> _Data extract_:
(* ===== verification/FileUpload.v ===== *)
(** Uploading a file in a form: avhttp/file_upload.hpp and
    avhttp/impl/file_upload.ipp, the synchronous functions and the coroutines
    [open_coro] and [tail_coro].

    Sizes and names of files are the class [Filesystem] ([boost::filesystem]);
    the random part of the boundary is a member of the state.  The form is the
    list of the items of its [std::map], in the order of iteration.  The stream
    is that of HttpOpen.v and HttpAsync.v. *)

From S2P Require Import Prelude CLib EscapeString Url Settings Cookie HttpParsers HttpBody HttpStream Transport Socks.
From S2P Require Import HttpOpen HttpAsync.

(** ** MIME types *)

Definition mappings : list (cstring * cstring) :=
  [($".flv", $"video/flv"); ($".rmvb", $"video/x-pn-realvideo"); ($".gif", $"image/gif"); ($".htm", $"text/html");
   ($".html", $"text/html"); ($".jpg", $"image/jpeg"); ($".png", $"image/png");
   ($".htm", $"text/html"); ($".html", $"text/html"); ($".txt", $"text/plain"); ($".xml", $"text/xml");
   ($".dtd", $"text/dtd"); ($".css", $"text/css");
   ($".gif", $"image/gif"); ($".jpe", $"image/jpeg"); ($".jpg", $"image/jpeg"); ($".jpeg", $"image/jpeg");
   ($".png", $"image/png");
   ($".flv", $"video/flv"); ($".rmvb", $"video/x-pn-realvideo"); ($".mp4", $"video/mp4"); ($".3gp", $"video/3gpp");
   ($".divx", $"video/divx"); ($".avi", $"video/avi"); ($".asf", $"video/x-ms-asf"); ($".m1a", $"audio/mpeg");
   ($".m2a", $"audio/mpeg"); ($".m1v", $"video/mpeg"); ($".m2v", $"video/mpeg"); ($".mp2", $"audio/mpeg");
   ($".mp3", $"audio/mpeg"); ($".mpa", $"audio/mpeg"); ($".mpg", $"video/mpeg"); ($".mpeg", $"video/mpeg");
   ($".mpe", $"video/mpeg"); ($".mov", $"video/quicktime"); ($".moov", $"video/quicktime"); ($".oga", $"audio/ogg");
   ($".ogg", $"application/ogg"); ($".ogm", $"application/ogg"); ($".ogv", $"video/ogg"); ($".ogx", $"application/ogg");
   ($".opus", $"audio/ogg; codecs=opus"); ($".spx", $"audio/ogg"); ($".wav", $"audio/wav"); ($".wma", $"audio/x-ms-wma");
   ($".wmv", $"video/x-ms-wmv"); ($".webm", $"video/webm")].

Fixpoint lookup_type (l : list (cstring * cstring)) (extension : cstring) : cstring :=
  match l with
  | [] => $"application/octet-stream"
  | (e, t) :: l' => if str_eqb e extension then t else lookup_type l' extension
  end.
Definition extension_to_type (extension : cstring) : cstring := lookup_type mappings extension.

(** ** The file system *)

Class Filesystem := {
  (** [fs::file_size(name, ec)]. *)
  file_size : cstring -> result error Z;
  (** [fs::path(name).leaf().string()]. *)
  leaf : cstring -> cstring;
  (** [fs::extension(name)]. *)
  extension : cstring -> cstring
}.

(** The extension of a path is that of its last element. *)
Class FilesystemLaws (F : Filesystem) := { extension_leaf : forall f, extension (leaf f) = extension f }.

(** ** State *)

Abbreviation form_args := (list (cstring * cstring)).

Record upload {P : Platform} {N : Network} {T : Transport N} : Type := Upload {
  m_http_stream : async_stream;
  m_boundary : cstring;
  m_base_boundary : cstring;
  m_form_args : form_args;
  u_fake_continue : bool
}.

Definition FORMBOUNDARY : cstring := $"----AvHttpFormBound".
Definition quote : cstring := ["034"%char].

(** [form_boundary()] for a random text. *)
Definition form_boundary (random_str : cstring) : cstring := FORMBOUNDARY ++ random_str.
Lemma parses_star b n p : parses b n n true p -> parses b n n false (star p).
Proof.
  intros Hp s Hs Hb. unfold star. run. pose proof (parses_loop n p (S (length (first s))) b s Hp Hs Hb ltac:(lia)) as H.
  destruct (star_loop _ p s) as [[h s2]|e]; [|exact H]. destruct H as (-> & L2 & C2). split; [exact L2|]. split; [exact C2|discriminate].
Qed.

Lemma parses_expect b n m x e p : parses b n m x p -> thrown e -> parses b n m x (expect e p).
Proof.
  intros Hp He s Hs Hb. specialize (Hp s Hs Hb). unfold expect. run. now destruct (p s) as [[[] s1]|e'].
Qed.

Lemma parses_bound b b' n m x p : parses b n m x p -> (b' <= b)%nat -> parses b' n m x p.
Proof. intros Hp Hb s Hs Hl. apply Hp; [exact Hs|lia]. Qed.

Lemma parses_weaken b n m x p : parses b n m x p -> parses b n m false p.
Proof.
  intros Hp s Hs Hb. specialize (Hp s Hs Hb). destruct (p s) as [[h s1]|e]; [|exact Hp].
  destruct Hp as (L & Hc & _). split; [exact L|]. split; [exact Hc|discriminate].
Qed.

Lemma parses_lex b n m p a : (forall c, p c = true -> acts n m (a c)) -> parses b n m true (lex_char p a).
Proof.
  intros Ha s Hs Hb. unfold lex_char. run. destruct (first s) as [|c r] eqn:Ef; [rewrite Ef; split; [apply Nat.le_refl|now split]|].
  destruct (p c) eqn:Ep; [|rewrite Ef; split; [apply Nat.le_refl|now split]]. specialize (Ha c Ep (set_first r s) Hs).
  destruct (a c (set_first r s)) as [[u s1]|e]; [|exact Ha]. destruct Ha as [E1 C1]. rewrite E1. cbn [first set_first length].
  split; [lia|]. split; [exact C1|lia].
Qed.
(* ===== verification/BotRpc.v ===== *)
(** The bot with its remote procedure server: Avbot.v joined to Rpc.v.  The server
    gives what is posted to the signal of the bot, whose first slot is
    [forward_message]. *)

From S2P Require Import Prelude CLib OrdMap Settings HttpParsers HttpBody HttpStream Transport.
From S2P Require Import Regex CoroQueue Socks Httpd PTree Json JsonFacts Rpc Avbot.

(** ** A message that is posted *)

(** The bot behind the remote procedure server. *)
Definition bot_forwards (bot : avbot) (t : ptree) : bool := is_ok (forward_message t bot).

Section Posted.
Context {N : Network} {L : NetworkLaws N} {T : Transport N} {TL : TransportLaws T L} {E : RegexEngine} {EL : RegexLaws E}.
Context {J : JsonReader} {JL : JsonReaderLaws J}.
Variables (asserts : bool) (forwards : ptree -> bool).

(** A request with a body, as it is sent. *)
Definition post_text (uri : cstring) (hs : option_item_list) (v : cstring) : cstring :=
  ($"POST" ++ $" " ++ uri ++ $" " ++ $"HTTP/1.1") ++ crlf ++ header_lines hs ++ crlf ++ v.

Record post_ok (uri : cstring) (hs : option_item_list) (v : cstring) : Prop := {
  po_line : wf_request ($"POST") uri ($"HTTP/1.1");
  po_headers : Forall HeadersFacts.wf_header hs;
  po_host : opt_value httpd_options.host hs <> [];
  po_length : opt_value httpd_options.content_length hs = itoa (size v);
  po_size : size v < 2 ^ 63
}.

Lemma lexical_cast_itoa n : 0 <= n < 2 ^ 63 -> lexical_cast_size (itoa n) = Some n.
Proof.
  intros Hn. destruct (itoa_nonneg_digits n) as [H1 H2]; [lia|]. unfold lexical_cast_size.
  assert (dec_value (itoa n) = n) as Hv.
  { unfold itoa, dec_value. replace (n <? 0) with false by lia. rewrite dec_digits_value; cbn; lia. }
  destruct (itoa n) as [|c ds] eqn:Ei; [contradiction|]. inversion_clear H2 as [|? ? Hc Hds].
  replace (c =c "-") with false by (symmetry; apply Ascii.eqb_neq; intros ->; discriminate).
  replace (c =c "+") with false by (symmetry; apply Ascii.eqb_neq; intros ->; discriminate).
  cbv iota beta. rewrite Hv. cbn [forallb]. rewrite Hc. replace (forallb isdigit ds) with true.
  - replace (n <? 2 ^ 64) with true by lia. reflexivity.
  - symmetry. apply forallb_forall. rewrite List.Forall_forall in Hds. exact Hds.
Qed.

(** The request is read, and the rest of its body is awaited. *)
Lemma post_read fuel uri hs v k :
  post_ok uri hs v -> (length hs < fuel)%nat -> incoming k = post_text uri hs v ->
  exists k' b r, b ++ incoming k' = v
    /\ rpc_run asserts forwards fuel [Complete; Complete] (rpc_start k)
       = Ok ((), RpcServer _ k' b r new_queue (ReadBody (size v - size b)) []).
Proof.
  intros [Hw Hh Hhost Hlen Hsize] Hf Hi.
  destruct (read_request_run asserts ($"POST") uri ($"HTTP/1.1") hs fuel (Reading _ k [] []) v) as (b & k' & Er & Hb); auto.
  exists k', b, (request_items ($"POST") uri ($"HTTP/1.1") hs). split; [exact Hb|].
  erewrite rpc_run_cons by (rewrite handle_complete; reflexivity).
  erewrite rpc_run_cons; [reflexivity|]. rewrite handle_complete. cbn [rpc_at set_at resume_rpc]. unfold read_rpc_request. run.
  cbn [m_socket m_streambuf m_request set_at set_streambuf set_rpc_request rpc_start]. change (opt_clear []) with ([] : hopts).
  rewrite Er. cbn [rd_opts app].
  rewrite request_accepted; [|exact Hhost|right; rewrite Hlen; apply itoa_nonneg_digits; unfold size; lia].
  unfold dispatch. run. cbn [m_request set_rpc_request set_streambuf set_socket m_streambuf rd_opts rd_buf rd_sock].
  change (opt_value httpd_options.request_method (request_items ($"POST") uri ($"HTTP/1.1") hs)) with ($"POST").
  change (opt_value httpd_options.content_length (request_items ($"POST") uri ($"HTTP/1.1") hs))
    with (opt_value httpd_options.content_length hs).
  rewrite Hlen, lexical_cast_itoa by (unfold size in *; lia). cbn [str_eqb].
  apply (f_equal length) in Hb. rewrite length_app in Hb. rewrite wrapu_id by (unfold size in *; lia). reflexivity.
Qed.

(** A message that the bot takes is answered well. *)
Lemma post_body fuel v t k b r :
  b ++ incoming k = v -> write_json true t = Some v -> forwards t = true ->
  exists s', handle_rpc asserts forwards fuel Complete (RpcServer _ k b r new_queue (ReadBody (size v - size b)) []) = Ok ((), s')
    /\ rpc_at s' = WriteReply 200 /\ broadcasts s' = [t] /\ m_list (m_responses s') = [v].
Proof.
  intros Hb Hv Hf. rewrite handle_complete. cbn [rpc_at resume_rpc]. unfold read_rpc_body.
  destruct (read_exactly_data (incoming k) [] k (eq_sym (app_nil_r _))) as (k' & Ek & _ & _).
  assert (size v - size b = Z.of_nat (length (incoming k))) as -> by (unfold size; rewrite <- Hb, length_app; lia).
  run. cbn [m_socket]. rewrite Ek. cbn [m_streambuf set_streambuf set_socket]. rewrite Hb. unfold process_post. run.
  cbn [m_streambuf set_streambuf set_socket]. rewrite firstn_all, (parse_written true t v Hv).
  unfold Rpc.broadcast_message, callback_message. rewrite Hf, Hv. unfold on_responses. run. eexists. split; [reflexivity|]. now repeat split.
Qed.

(** ** The other connections

    Every object of [avbot_rpc_server] is a slot of the same signal, behind those
    of the bot: what one of them broadcasts is heard by all that are not gone. *)

Definition hear_message (j : ptree) (s : rpc) : result rpc_fault rpc :=
  match rpc_at s with
  | Closed => Ok s
  | _ => match callback_message asserts j s with Ok (_, s') => Ok s' | Err f => Err f end
  end.

Fixpoint hear_all (j : ptree) (cs : list rpc) : result rpc_fault (list rpc) :=
  match cs with
  | [] => Ok []
  | s :: cs' => s' ← hear_message j s; r ← hear_all j cs'; Ok (s' :: r)
  end.

Fixpoint hear_each (js : list ptree) (cs : list rpc) : result rpc_fault (list rpc) :=
  match js with [] => Ok cs | j :: js' => cs' ← hear_all j cs; hear_each js' cs' end.

(** An event of one connection beside the others. *)
Definition serve (fuel : nat) (e : rpc_event) (x : rpc * list rpc) : result rpc_fault (rpc * list rpc) :=
  match handle_rpc asserts forwards fuel e (fst x) with
  | Err f => Err f
  | Ok (_, s') =>
      cs ← hear_each (drop (length (broadcasts (fst x))) (broadcasts s')) (snd x);
      Ok (s', cs)
  end.

Fixpoint serve_all (fuel : nat) (es : list rpc_event) (x : rpc * list rpc) : result rpc_fault (rpc * list rpc) :=
  match es with [] => Ok x | e :: es' => y ← serve fuel e x; serve_all fuel es' y end.

(** A connection after any events. *)
Definition reached (s : rpc) : Prop :=
  exists forwards fuel es k, rpc_run asserts forwards fuel es (rpc_start k) = Ok ((), s).

(** The message [v] was queued: a client that waits for it gets it next; for
    another it stands behind those in its queue, of which a full one loses the
    oldest; a connection that is gone stays as it is. *)
Definition queued (v : cstring) (s s' : rpc) : Prop :=
  m_socket s' = m_socket s /\ m_request s' = m_request s
  /\ match rpc_at s with
     | Closed => s' = s
     | InQueue => rpc_at s' = Popped v /\ m_list (m_responses s') = []
     | p => rpc_at s' = p
            /\ m_list (m_responses s') = (if (20 <=? length (m_list (m_responses s)))%nat then drop 1 (m_list (m_responses s))
                                          else m_list (m_responses s)) ++ [v]
     end.

Lemma hear_queued j v s : reached s -> write_json true j = Some v -> exists s', hear_message j s = Ok s' /\ queued v s s'.
Proof.
  intros (f & fu & es & k & Er) Hv. pose proof (rpc_run_inv asserts f fu es [] (rpc_start k) (rpc_start_inv k)) as HI.
  rewrite Er in HI. destruct HI as [H1 H2 H3 _ _]. clear Er. unfold hear_message, callback_message. rewrite Hv.
  destruct s as [k0 b o [l hs ws] p bs]. cbn [m_responses m_wait_handlers m_handlers m_list rpc_at] in *. subst ws hs.
  assert (waits p = false ->
    (if (20 <=? length l)%nat then List.tl (l ++ [v]) else l ++ [v]) = (if (20 <=? length l)%nat then drop 1 l else l) ++ [v]) as Et
    by (intros _; destruct (20 <=? length l)%nat eqn:El; [destruct l; [discriminate|reflexivity]|reflexivity]).
  unfold on_responses. run. cbn [queue_step m_responses add_broadcast]. unfold push, push_waiters. run. cbn [m_wait_handlers m_handlers].
  destruct (waits p) eqn:Ew; cbn [push_handlers].
  - specialize (H3 eq_refl). subst l. unfold queue_assert. run. cbn. rewrite andb_false_r.
    destruct p; try discriminate. eexists. split; [reflexivity|]. now repeat split.
  - destruct p; try discriminate; run; eexists; (split; [reflexivity|]); unfold queued; cbn; auto.
Qed.

Lemma hear_all_queued j v cs : Forall reached cs -> write_json true j = Some v ->
  exists cs', hear_all j cs = Ok cs' /\ Forall2 (queued v) cs cs'.
Proof.
  intros Hc Hv. induction Hc as [|s cs Hs _ (cs' & Ec & H)]; [now exists []|].
  destruct (hear_queued j v s Hs Hv) as (s' & Es & Hq). exists (s' :: cs'). cbn [hear_all]. rewrite Es. cbn [mbind result_bind].
  rewrite Ec. split; [reflexivity|now constructor].
Qed.

(** Without a broadcast the others stay as they are. *)
Lemma serve_quiet fuel e s s' cs :
  handle_rpc asserts forwards fuel e s = Ok ((), s') -> broadcasts s' = broadcasts s -> serve fuel e (s, cs) = Ok (s', cs).
Proof. intros E1 Eb. unfold serve. cbn [fst snd]. rewrite E1, Eb, drop_all. reflexivity. Qed.
End Posted.

(** C6: a message that is posted reaches the rooms and the clients that wait.  A
    client sends a message as JSON with POST to the remote procedure server, with its
    length and split by the network in any way, on a new connection beside any others;
    the server reads it, and when the message names a channel of the bot, each room of
    the channel except the one it names as its own gets the text once, in order; the
    reply has status 200.  Every other connection that is not gone gets the message: a
    client that waits for one gets it next, for the others it is queued, behind those
    that wait already (a full queue loses its oldest); and so it is for the connection
    of the client itself. *)
Theorem rpc_posted {N : Network} {L : NetworkLaws N} {T : Transport N} {TL : TransportLaws T L} {E : RegexEngine} {EL : RegexLaws E}
    {J : JsonReader} {JL : JsonReaderLaws J} (asserts : bool) (fuel : nat) (bot : avbot) (uri : cstring) (hs : option_item_list)
    (t : ptree) (v text ch : cstring) (rs : list room) (k : sock) (others : list rpc) :
  post_ok uri hs v -> (length hs < fuel)%nat -> incoming k = post_text uri hs v -> write_json true t = Some v ->
  pt_get ($"channel") t = Some ch -> ch <> [] -> format_message t bot = Ok (text, bot) ->
  map_find ch (m_channel_map bot) = Some (map room_text rs) -> Forall (reached asserts) others ->
  exists s others' bot',
    serve_all asserts (bot_forwards bot) fuel [Complete; Complete; Complete] (rpc_start k, others) = Ok (s, others')
    /\ rpc_at s = WriteReply 200 /\ m_list (m_responses s) = [v] /\ Forall2 (queued v) others others'
    /\ forward_message t bot = Ok ((), bot')
    /\ sent_messages bot'
       = sent_messages bot ++ flat_map (deliver bot text) (List.filter (fun r => negb (str_eqb (room_text r) (room_name t))) rs).
Proof.
  intros Hp Hf Hi Hv Hc Hne Ht Hm Ho. pose proof (forward_run bot t text ch rs (room_name t) Hc Hne eq_refl Ht Hm) as Ef.
  destruct (post_read asserts (bot_forwards bot) fuel uri hs v k Hp Hf Hi) as (k' & b & r & Hb & Er).
  destruct (post_body asserts (bot_forwards bot) fuel v t k' b r Hb Hv) as (s & Es & H1 & H2 & H3).
  { unfold bot_forwards. now rewrite Ef. }
  destruct (hear_all_queued asserts t v others Ho Hv) as (others' & Eo & Hq).
  eexists s, others', _. split; [|split; [exact H1|split; [exact H3|split; [exact Hq|split; [exact Ef|]]]]].
  - erewrite rpc_run_cons in Er by (rewrite handle_complete; reflexivity). cbn [rpc_run] in Er. revert Er. run. intros Er.
    destruct (handle_rpc asserts (bot_forwards bot) fuel Complete (set_at ReadRequest _)) as [[[] s1]|] eqn:E1; [|discriminate].
    injection Er as ->. cbn [serve_all]. erewrite serve_quiet by (rewrite ?handle_complete; reflexivity). cbn [mbind result_bind].
    erewrite serve_quiet by (exact E1 || reflexivity). cbn [mbind result_bind].
    unfold serve. cbn [fst snd]. rewrite Es, H2. cbn [broadcasts drop length hear_each]. rewrite Eo. reflexivity.
  - now destruct (add_all_sent (flat_map (deliver bot text)
      (List.filter (fun r => negb (str_eqb (room_text r) (room_name t))) rs)) bot) as (-> & _).
Qed.

(** ** Example *)

Definition example_post : ptree :=
  PTree [] [($"protocol", pt_value ($"rpc")); ($"channel", pt_value ($"avplayer")); ($"room", pt_value ($"web"));
            ($"message", PTree [] [($"text", pt_value ($"hi"))])].
Definition example_post_body : cstring := default [] (write_json true example_post).
Definition example_post_headers : option_item_list :=
  [($"Host", $"localhost"); ($"Content-Length", $"121")].

(** Another client, which asked for a message. *)
Definition example_asked : sock (Network := script_network) :=
  ScriptSock true [] (one_packet ($"GET /message HTTP/1.1" ++ crlf ++ $"Host: localhost" ++ crlf ++ crlf)).
Definition example_waiter : rpc (N := script_network) :=
  match rpc_run (N := script_network) (T := script_transport []) true (fun _ => true) 20 [Complete; Complete] (rpc_start example_asked) with
  | Ok (_, s) => s
  | Err _ => rpc_start example_asked
  end.

Lemma rpc_posted_witness :
  let k := ScriptSock true [] (one_packet (post_text ($"/") example_post_headers example_post_body)) in
  rpc_at example_waiter = InQueue
  /\ exists s others' bot',
    serve_all (N := script_network) (T := script_transport []) true (bot_forwards example_bot) 20 [Complete; Complete; Complete]
      (rpc_start k, [example_waiter]) = Ok (s, others')
    /\ rpc_at s = WriteReply 200 /\ m_list (m_responses s) = [example_post_body] /\ Forall2 (queued example_post_body) [example_waiter] others'
    /\ forward_message example_post example_bot = Ok ((), bot')
    /\ sent_messages bot' = [ToIrc ($"#avplayer") ($"hi"); ToXmpp ($"a@b") ($"hi"); ToQQ example_group ($"hi")].
Proof.
  split; [vm_compute; reflexivity|].
  apply (rpc_posted (TL := script_transport_laws []) true 20 example_bot ($"/") example_post_headers example_post example_post_body
           ($"hi") ($"avplayer") [IrcRoom ($"avplayer"); XmppRoom ($"a@b"); QQRoom ($"123")]
           (ScriptSock true [] (one_packet (post_text ($"/") example_post_headers example_post_body))) [example_waiter]).
  - split.
    + split; [split; [discriminate|repeat constructor]|repeat split; [discriminate|repeat constructor..]|now left].
    + repeat (constructor; [repeat split; try discriminate; repeat constructor|]). constructor.
    + discriminate.
    + vm_compute. reflexivity.
    + vm_compute. reflexivity.
  - cbn. lia.
  - vm_compute. reflexivity.
  - vm_compute. reflexivity.
  - reflexivity.
  - discriminate.
  - reflexivity.
  - reflexivity.
  - constructor; [|constructor]. exists (fun _ => true), 20%nat, [Complete; Complete], example_asked. vm_compute. reflexivity.
Defined.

> _Problem description_:
The lines of the records that contain the string "signal" should be located and copied.

> _Result of this task_:
    gives what is posted to the signal of the bot, whose first slot is
    Every object of [avbot_rpc_server] is a slot of the same signal, behind those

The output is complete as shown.